Work instructions:
Locate the line bearing "rewrite (Hdist nm)." in the material below, then reproduce it and each following line up to and including the line bearing "intros Hwf. set".
▬▬▬▬▬▬
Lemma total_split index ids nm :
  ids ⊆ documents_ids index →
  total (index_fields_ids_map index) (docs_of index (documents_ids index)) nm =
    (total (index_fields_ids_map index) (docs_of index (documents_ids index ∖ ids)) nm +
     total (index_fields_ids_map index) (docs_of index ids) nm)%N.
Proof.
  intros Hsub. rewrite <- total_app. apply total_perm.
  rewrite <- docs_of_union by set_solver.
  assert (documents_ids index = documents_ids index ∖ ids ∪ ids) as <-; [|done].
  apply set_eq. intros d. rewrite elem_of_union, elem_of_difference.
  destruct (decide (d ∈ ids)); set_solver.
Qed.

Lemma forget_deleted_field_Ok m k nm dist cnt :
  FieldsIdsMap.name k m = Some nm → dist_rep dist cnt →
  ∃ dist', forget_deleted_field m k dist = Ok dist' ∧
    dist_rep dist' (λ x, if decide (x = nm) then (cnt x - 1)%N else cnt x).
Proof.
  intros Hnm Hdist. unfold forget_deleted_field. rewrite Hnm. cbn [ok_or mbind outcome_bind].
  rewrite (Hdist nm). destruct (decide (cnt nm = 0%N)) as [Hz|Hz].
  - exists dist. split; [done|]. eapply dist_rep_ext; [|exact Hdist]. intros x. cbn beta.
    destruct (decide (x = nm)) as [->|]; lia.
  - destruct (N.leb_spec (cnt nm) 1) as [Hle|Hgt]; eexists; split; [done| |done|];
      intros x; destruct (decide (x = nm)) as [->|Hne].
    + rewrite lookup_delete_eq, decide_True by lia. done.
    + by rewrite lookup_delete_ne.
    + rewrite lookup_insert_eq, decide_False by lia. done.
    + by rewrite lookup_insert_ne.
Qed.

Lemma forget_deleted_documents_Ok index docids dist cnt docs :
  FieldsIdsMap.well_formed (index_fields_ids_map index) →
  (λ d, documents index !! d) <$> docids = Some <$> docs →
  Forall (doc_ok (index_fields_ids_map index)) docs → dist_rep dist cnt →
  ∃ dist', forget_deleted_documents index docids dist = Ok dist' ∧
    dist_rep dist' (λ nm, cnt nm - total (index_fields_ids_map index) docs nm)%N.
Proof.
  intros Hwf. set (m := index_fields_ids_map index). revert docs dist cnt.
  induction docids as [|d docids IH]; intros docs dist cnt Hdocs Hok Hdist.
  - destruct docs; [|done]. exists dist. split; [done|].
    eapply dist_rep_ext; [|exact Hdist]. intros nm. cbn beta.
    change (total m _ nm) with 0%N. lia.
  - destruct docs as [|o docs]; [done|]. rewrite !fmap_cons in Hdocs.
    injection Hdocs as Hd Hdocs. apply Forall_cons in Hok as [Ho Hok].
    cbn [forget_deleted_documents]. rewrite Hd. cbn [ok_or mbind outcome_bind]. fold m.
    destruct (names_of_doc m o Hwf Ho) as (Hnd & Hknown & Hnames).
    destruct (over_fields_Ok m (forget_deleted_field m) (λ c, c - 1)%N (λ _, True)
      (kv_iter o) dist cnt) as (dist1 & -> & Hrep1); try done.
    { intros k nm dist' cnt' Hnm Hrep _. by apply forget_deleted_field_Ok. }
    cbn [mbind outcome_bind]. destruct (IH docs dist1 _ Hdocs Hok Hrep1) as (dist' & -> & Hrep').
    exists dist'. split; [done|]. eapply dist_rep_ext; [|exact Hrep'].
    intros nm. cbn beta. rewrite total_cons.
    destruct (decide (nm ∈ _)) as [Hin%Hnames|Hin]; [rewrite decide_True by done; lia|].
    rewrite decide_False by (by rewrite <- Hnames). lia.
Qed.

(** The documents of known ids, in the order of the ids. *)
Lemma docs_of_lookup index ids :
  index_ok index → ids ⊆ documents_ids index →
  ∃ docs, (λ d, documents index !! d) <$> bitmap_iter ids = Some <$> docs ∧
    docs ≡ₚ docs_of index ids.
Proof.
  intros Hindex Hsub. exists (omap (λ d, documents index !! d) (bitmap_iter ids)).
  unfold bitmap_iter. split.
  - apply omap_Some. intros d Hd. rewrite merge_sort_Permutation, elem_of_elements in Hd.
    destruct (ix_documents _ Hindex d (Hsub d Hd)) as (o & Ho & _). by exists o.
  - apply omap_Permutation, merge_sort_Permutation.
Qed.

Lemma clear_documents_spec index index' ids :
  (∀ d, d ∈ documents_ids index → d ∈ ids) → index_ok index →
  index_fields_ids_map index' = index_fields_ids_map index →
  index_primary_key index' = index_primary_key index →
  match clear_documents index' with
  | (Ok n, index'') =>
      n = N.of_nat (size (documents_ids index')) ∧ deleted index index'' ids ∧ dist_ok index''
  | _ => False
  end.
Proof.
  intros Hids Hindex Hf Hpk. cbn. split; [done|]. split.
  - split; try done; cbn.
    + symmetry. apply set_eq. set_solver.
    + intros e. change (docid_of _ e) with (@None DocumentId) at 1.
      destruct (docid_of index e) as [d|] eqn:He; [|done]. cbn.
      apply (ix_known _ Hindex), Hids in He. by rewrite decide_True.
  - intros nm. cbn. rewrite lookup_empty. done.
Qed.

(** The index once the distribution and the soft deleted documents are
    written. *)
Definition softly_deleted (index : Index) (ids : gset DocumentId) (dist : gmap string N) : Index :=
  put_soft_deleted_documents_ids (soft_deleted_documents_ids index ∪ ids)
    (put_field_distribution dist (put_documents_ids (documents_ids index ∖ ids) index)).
▬▬▬▬▬▬
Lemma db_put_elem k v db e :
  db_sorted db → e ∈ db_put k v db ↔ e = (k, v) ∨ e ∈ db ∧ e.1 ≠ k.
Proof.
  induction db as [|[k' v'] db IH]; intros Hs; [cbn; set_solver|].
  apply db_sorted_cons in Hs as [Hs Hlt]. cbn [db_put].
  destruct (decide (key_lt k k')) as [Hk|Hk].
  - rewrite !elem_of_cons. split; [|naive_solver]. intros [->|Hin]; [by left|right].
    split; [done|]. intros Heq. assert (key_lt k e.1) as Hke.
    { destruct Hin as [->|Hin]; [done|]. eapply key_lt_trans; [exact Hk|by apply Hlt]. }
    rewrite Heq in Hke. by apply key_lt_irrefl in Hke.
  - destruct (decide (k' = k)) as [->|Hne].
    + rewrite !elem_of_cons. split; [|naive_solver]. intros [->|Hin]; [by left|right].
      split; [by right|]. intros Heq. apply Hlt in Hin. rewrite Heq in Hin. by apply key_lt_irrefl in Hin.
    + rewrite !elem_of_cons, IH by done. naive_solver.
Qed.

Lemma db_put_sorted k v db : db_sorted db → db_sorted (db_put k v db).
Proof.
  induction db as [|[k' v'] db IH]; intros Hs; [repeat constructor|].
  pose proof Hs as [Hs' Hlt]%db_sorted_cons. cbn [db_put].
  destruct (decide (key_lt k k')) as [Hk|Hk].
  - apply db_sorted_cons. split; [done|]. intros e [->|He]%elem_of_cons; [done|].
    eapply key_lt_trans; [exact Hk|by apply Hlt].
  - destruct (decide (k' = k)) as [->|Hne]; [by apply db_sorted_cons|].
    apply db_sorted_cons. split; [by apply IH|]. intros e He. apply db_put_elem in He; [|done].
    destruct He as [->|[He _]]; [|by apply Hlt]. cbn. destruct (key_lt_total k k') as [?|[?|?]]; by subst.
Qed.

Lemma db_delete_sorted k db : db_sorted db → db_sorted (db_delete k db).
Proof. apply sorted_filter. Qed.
▬▬▬▬▬▬
Reply:
  rewrite (Hdist nm). destruct (decide (cnt nm = 0%N)) as [Hz|Hz].
  - exists dist. split; [done|]. eapply dist_rep_ext; [|exact Hdist]. intros x. cbn beta.
    destruct (decide (x = nm)) as [->|]; lia.
  - destruct (N.leb_spec (cnt nm) 1) as [Hle|Hgt]; eexists; split; [done| |done|];
      intros x; destruct (decide (x = nm)) as [->|Hne].
    + rewrite lookup_delete_eq, decide_True by lia. done.
    + by rewrite lookup_delete_ne.
    + rewrite lookup_insert_eq, decide_False by lia. done.
    + by rewrite lookup_insert_ne.
Qed.

Lemma forget_deleted_documents_Ok index docids dist cnt docs :
  FieldsIdsMap.well_formed (index_fields_ids_map index) →
  (λ d, documents index !! d) <$> docids = Some <$> docs →
  Forall (doc_ok (index_fields_ids_map index)) docs → dist_rep dist cnt →
  ∃ dist', forget_deleted_documents index docids dist = Ok dist' ∧
    dist_rep dist' (λ nm, cnt nm - total (index_fields_ids_map index) docs nm)%N.
Proof.
  intros Hwf. set (m := index_fields_ids_map index). revert docs dist cnt.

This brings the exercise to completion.